4.19. barcode: real-time de-multiplexing Nanopore reads from barcode sequencing

barcode (jsa.np.barcode) is a program that demultiplex the nanopore reads from Nanopore barcode sequencing. Downstream analysis can be invoked concurrently by an input script.

barcode is included in the Japsa package.

4.19.1. Synopsis

jsa.np.barcode: Clustering nanopore sequences based on barcode

4.19.2. Usage

jsa.np.barcode [options]

4.19.3. Options

--bcFile=s Barcode file (REQUIRED)
--seqFile=s Nanopore sequences file (REQUIRED)
--scriptRun=s Invoke command script to run npScarf (default=’null’)
--threshold=d Minimum identity(%) for barcode alignment (default=‘70.0’)
--distance=d Minimum identity(%) distance between the best alignment to others (default=‘4.0’)
--twoends Whether a read must contain barcode sequence from both ends or just one end (default) (default=’false’)
--print Print out demultiplexed reads to corresponding FASTA file or not. (default=’false’)
--help Display this usage and exit (default=’false’)

4.19.4. Usage examples

A summary of barcode usage can be obtained by invoking the –help option:

jsa.np.barcode --help

4.19.4.1. Input

barcode takes 2 files as required input:

jsa.np.barcode -seq <nanopore reads> -bc <barcode.fasta>

<nanopore reads> is either the long reads in FASTA/FASTQ file (after MinION sequencing is finished) or standard input ( specified by “-“, for real-time analysis).

<barcode.fasta> is the FASTA file of barcode sequences (given by ONT) with name correspond to the assigned sample id.

Missing any file would break down the whole pipeline.

In addition, one can provide <analysis_script> which is the script call for further action on the de-multiplexed reads. It always take one argument and be executable by invoking:

./analysis_script <id>

in which <id> is the identifier of a sample as given in the <barcode.fasta>. The script should read the standard input of long-read streams to do further analysis.

barcode allows user to set the minimum criteria of a hit with barcode reference to be considered valid. The default value is 70% for minimum identity. At the same time, 4% distance between the best hit and the second best is necessary for differentiation. Decreasing the thresholds will lead to more reads being clustered but with higher risk of false positive while more stringent parameters will generate less but more confident of demultiplexed reads.

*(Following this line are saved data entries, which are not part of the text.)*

(** * WHAIBI API Tester: request-variation synthesis and execution

    A shallow embedding of the three server routes of the tester
    ([generate-scenarios], [run-tests], [analyze-results]) and the proofs of
    the properties its specification states about them.

    Conventions of the embedding.
    - A JavaScript string is a Rocq [string]; each character stands for one
      UTF-16 code unit below 256 (Latin-1), so [String.length] is the
      [.length] of the source.
    - Integers the code handles (timestamps, status codes, durations,
      counters) are in [Z]; JSON numbers are rationals in [Q], standing for
      the double nearest to them.
    - A JavaScript object whose property order is observed (a parsed payload)
      is an association list in own-property order; an object used as a
      dictionary (HTTP headers) is a [gmap].
    - [try]/[catch] is explicit: a computation yields a [Completion], either
      [Normal] with a value or [Throw] with the thrown value.
    - [Math.random], [Date.now], [fetch], [JSON.parse], [JSON.stringify] and
      the [URL] constructor belong to the platform, not to the repository;
      they are taken as parameters. *)

From Stdlib Require Import ZArith QArith Qround Lia Lqa Bool Ascii String DecimalString DecimalZ.
From stdpp Require Import base option list strings gmap fin_maps.

Set Warnings "-register-all".
Local Open Scope string_scope.
Local Open Scope Z_scope.

(** ** Control: normal and abrupt completion *)

Inductive Completion (A : Type) : Type :=
| Normal (a : A)
| Throw (message : string).
Arguments Normal {A} a.
Arguments Throw {A} message.

Definition try_catch {A} (c : Completion A) (handler : string -> Completion A) : Completion A :=
  match c with
  | Normal a => Normal a
  | Throw e => handler e
  end.

Definition bind {A B} (c : Completion A) (k : A -> Completion B) : Completion B :=
  match c with
  | Normal a => k a
  | Throw e => Throw e
  end.

(** ** Strings as the source uses them *)
Module Js.

Definition code (c : ascii) : N := N_of_ascii c.

Definition between (lo hi : N) (c : ascii) : bool :=
  ((lo <=? code c) && (code c <=? hi))%N.

(** [\s] of a regular expression, which is also what [trim] strips:
    tab, line feed, vertical tab, form feed, carriage return, space and the
    no-break space. *)
Definition is_space (c : ascii) : bool :=
  between 9 13 c || (code c =? 32)%N || (code c =? 160)%N.

(** [\w]: letters, digits and the underscore. *)
Definition is_word (c : ascii) : bool :=
  between 48 57 c || between 65 90 c || between 97 122 c || (code c =? 95)%N.

(** [\d] *)
Definition is_digit (c : ascii) : bool := between 48 57 c.

(** [.] without the [s] flag excludes the line terminators. *)
Definition is_line_terminator (c : ascii) : bool :=
  (code c =? 10)%N || (code c =? 13)%N.

Definition lower_char (c : ascii) : ascii :=
  if between 65 90 c || between 192 214 c || between 216 222 c
  then ascii_of_N (code c + 32)
  else c.

Fixpoint toLowerCase (s : string) : string :=
  match s with
  | EmptyString => EmptyString
  | String c s' => String (lower_char c) (toLowerCase s')
  end.

(** [s.includes(sub)] *)
Fixpoint includes (s sub : string) : bool :=
  String.prefix sub s ||
  match s with
  | EmptyString => false
  | String _ s' => includes s' sub
  end.

(** [s.split(sep)] for a separator of one character. *)
Fixpoint split (sep : ascii) (s : string) : list string :=
  match s with
  | EmptyString => [EmptyString]
  | String c s' =>
      if Ascii.eqb c sep then EmptyString :: split sep s'
      else match split sep s' with
           | [] => [String c EmptyString]
           | w :: ws => String c w :: ws
           end
  end.

(** [parts.join(sep)] *)
Definition join (sep : string) (parts : list string) : string :=
  String.concat sep parts.

Fixpoint trimStart (s : string) : string :=
  match s with
  | EmptyString => EmptyString
  | String c s' => if is_space c then trimStart s' else s
  end.

Fixpoint trimEnd (s : string) : string :=
  match s with
  | EmptyString => EmptyString
  | String c s' =>
      match trimEnd s' with
      | EmptyString => if is_space c then EmptyString else String c EmptyString
      | t => String c t
      end
  end.

Definition trim (s : string) : string := trimEnd (trimStart s).

(** [s.replace(/pat/g, rep)] for a literal, non-empty [pat]: occurrences are
    replaced left to right and do not overlap. *)
Fixpoint replaceAll_from (pat rep : string) (skip : nat) (s : string) : string :=
  match s with
  | EmptyString => EmptyString
  | String c s' =>
      match skip with
      | S n => replaceAll_from pat rep n s'
      | O =>
          if String.prefix pat s
          then rep +:+ replaceAll_from pat rep (String.length pat - 1) s'
          else String c (replaceAll_from pat rep O s')
      end
  end.

Definition replaceAll (pat rep s : string) : string := replaceAll_from pat rep O s.

(** Truthiness of a string: only the empty string is falsy. *)
Definition truthy (s : string) : bool :=
  match s with EmptyString => false | _ => true end.

(** [String(n)] of an integer (decimal digits, a leading minus sign). *)
Definition of_Z (n : Z) : string := NilZero.string_of_int (Z.to_int n).

(** [s.padStart(width, "0")] *)
Definition padStart0 (width : nat) (s : string) : string :=
  String.concat "" (replicate (width - String.length s)%nat "0") +:+ s.

(** ["x".repeat(n)] *)
Fixpoint repeat_char (c : ascii) (n : nat) : string :=
  match n with
  | O => EmptyString
  | S n' => String c (repeat_char c n')
  end.

(** [a[i]] on an array of strings that the code indexes within bounds. *)
Definition nth_string (l : list string) (i : Z) : string :=
  nth (Z.to_nat i) l EmptyString.

Definition dquote : string := String "034"%char EmptyString.

(** The literals of this file are written in UTF-8; [latin1] gives the string
    of the source, one character per code unit, for literals whose letters
    are all below code point 256. *)
Fixpoint latin1 (s : string) : string :=
  match s with
  | EmptyString => EmptyString
  | String c1 rest =>
      match rest with
      | String c2 s' =>
          if (code c1 =? 195)%N then String (ascii_of_N (code c2 + 64)) (latin1 s')
          else if (code c1 =? 194)%N then String c2 (latin1 s')
          else String c1 (latin1 rest)
      | EmptyString => s
      end
  end.

End Js.

(** ** Regular expressions

    The patterns of the source, interpreted with the backtracking semantics of
    JavaScript: alternatives and quantifiers are tried in priority order and
    the first complete match wins.  Quantifiers range over one-character
    classes, which is all the patterns use; there is one capture group. *)
Module Regex.

Inductive regex : Type :=
| Eps
| Chr (p : ascii -> bool)
| Seq (r1 r2 : regex)
| Alt (r1 r2 : regex)
| Opt (r : regex)
| Star (p : ascii -> bool)
| LazyStar (p : ascii -> bool)
| Group (r : regex)
| EndOfInput.

(** What a successful match reports: group 1 and the input after the match. *)
Definition Match : Type := option string * string.

Definition Cont : Type := string -> option string -> option Match.

(** [p*]: as many characters as possible first. *)
Fixpoint star_greedy (p : ascii -> bool) (s : string) (k : string -> option Match) : option Match :=
  match s with
  | EmptyString => k s
  | String c s' =>
      if p c then
        match star_greedy p s' k with
        | Some m => Some m
        | None => k s
        end
      else k s
  end.

(** [p*?]: as few characters as possible first. *)
Fixpoint star_lazy (p : ascii -> bool) (s : string) (k : string -> option Match) : option Match :=
  match k s with
  | Some m => Some m
  | None =>
      match s with
      | EmptyString => None
      | String c s' => if p c then star_lazy p s' k else None
      end
  end.

Fixpoint run (r : regex) (s : string) (cap : option string) (k : Cont) : option Match :=
  match r with
  | Eps => k s cap
  | Chr p =>
      match s with
      | String c s' => if p c then k s' cap else None
      | EmptyString => None
      end
  | Seq r1 r2 => run r1 s cap (fun s' cap' => run r2 s' cap' k)
  | Alt r1 r2 =>
      match run r1 s cap k with
      | Some m => Some m
      | None => run r2 s cap k
      end
  | Opt r1 =>
      match run r1 s cap k with
      | Some m => Some m
      | None => k s cap
      end
  | Star p => star_greedy p s (fun s' => k s' cap)
  | LazyStar p => star_lazy p s (fun s' => k s' cap)
  | Group r1 =>
      run r1 s cap
        (fun s' _ => k s' (Some (String.substring 0 (String.length s - String.length s') s)))
  | EndOfInput =>
      match s with
      | EmptyString => k s cap
      | String _ _ => None
      end
  end.

Definition match_here (r : regex) (s : string) : option Match :=
  run r s None (fun s' cap => Some (cap, s')).

(** [s.match(r)] without the [g] flag: the leftmost match. *)
Fixpoint search (r : regex) (s : string) : option Match :=
  match match_here r s with
  | Some m => Some m
  | None =>
      match s with
      | EmptyString => None
      | String _ s' => search r s'
      end
  end.

(** [s.matchAll(r)]: successive matches, each search resuming where the
    previous match ended (one character further after an empty match). *)
Fixpoint matchAll_fuel (fuel : nat) (r : regex) (s : string) : list (option string) :=
  match fuel with
  | O => []
  | S fuel' =>
      match search r s with
      | None => []
      | Some (cap, rest) =>
          let next :=
            if (String.length rest <? String.length s)%nat then rest
            else match s with EmptyString => EmptyString | String _ s' => s' end in
          match s with
          | EmptyString => [cap]
          | String _ _ => cap :: matchAll_fuel fuel' r next
          end
      end
  end.

Definition matchAll (r : regex) (s : string) : list (option string) :=
  matchAll_fuel (S (String.length s)) r s.

(** Pattern builders. *)
Fixpoint lit (s : string) : regex :=
  match s with
  | EmptyString => Eps
  | String c s' => Seq (Chr (Ascii.eqb c)) (lit s')
  end.

Definition plus (p : ascii -> bool) : regex := Seq (Chr p) (Star p).

Fixpoint seq (rs : list regex) : regex :=
  match rs with
  | [] => Eps
  | [r] => r
  | r :: rs' => Seq r (seq rs')
  end.

Definition one_of (cs : string) (c : ascii) : bool :=
  Js.includes cs (String c EmptyString).

Definition none_of (cs : string) (c : ascii) : bool := negb (one_of cs c).

Definition any (_ : ascii) : bool := true.

Definition dot (c : ascii) : bool := negb (Js.is_line_terminator c).

Definition quote (c : ascii) : bool :=
  Ascii.eqb c "'"%char || Ascii.eqb c "034"%char.

End Regex.

(** ** Data model *)

(** [{url, method, headers, body}] as [parseCurlCommand] returns it. *)
Record RequestDescriptor : Type := mkDescriptor {
  url : string;
  method : string;
  headers : gmap string string;
  body : option string
}.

User can also have control on the matching condition for barcode detection, either one-end match or both-end match. For the first case (default), only the a legal maximal hit from one end of a read is enough to label it while in the later case, we take into account a pair from both 5’ and 3’terminus. Thus the input for each use case should be different. The one-end option can take the simple FASTA file of Nanopore barcodes while the two-end need pairs of barcode to be specified (e.g. with _F and _R suffix). One of a typical use case for two-end matching is when we want to detect the super-barcode which includes also tail- and primer-sequences in pre-defined orientation.

4.19.4.2. Output

barcode output depends on the <analysis script> because the de-multiplexed reads are streamed directly to its dedicated process. If ones only interest in de-multiplexing alone, then the script should be as simple as to write stream to file. For example:

1
2
3
4
5
#!/bin/bash
while read line
do
  echo "$line"
done >> ${1}_script.fasta

This is equivalent to enable the -p option:

jsa.np.barcode -seq <nanopore reads> -bc <barcode.fasta> -script <analysis_script> -p

that would print out de-multiplexed FASTA sequences <id>_clustered.fasta

4.19.4.3. Real-time scaffolding for barcode sequencing

One use-case for barcode sequencing is to run npscarf on the resulted de-multiplexed reads. This could be done by calling a script that can take an output folder of long reads from a sample to scaffold its corresponding short-reads (e.g. SPAdes) assembly. E.g.

1
2
3
4
5
6
7
#!/bin/bash
dirname=`find /coin/barcode/ -maxdepth 1 -type d -name "*${1}*" -print -quit`

bwa index ${dirname}/contigs.fasta

bwa mem -t 16 -k11 -W20 -r10 -A1 -B1 -O1 -E1 -L0 -a -Y -K 10000 ${dirname}/contigs.fasta - 2> /dev/null | \
jsa.np.npscarf -realtime -read 100 -time 1 -b - -seq ${dirname}/contigs.fasta -spadesDir ${dirname} -prefix ${1} > ${1}.log 2>&1

In this scenario, we assume the output SPAdes folders locate in one directory and the folder names contain the ID of the corresponding samples.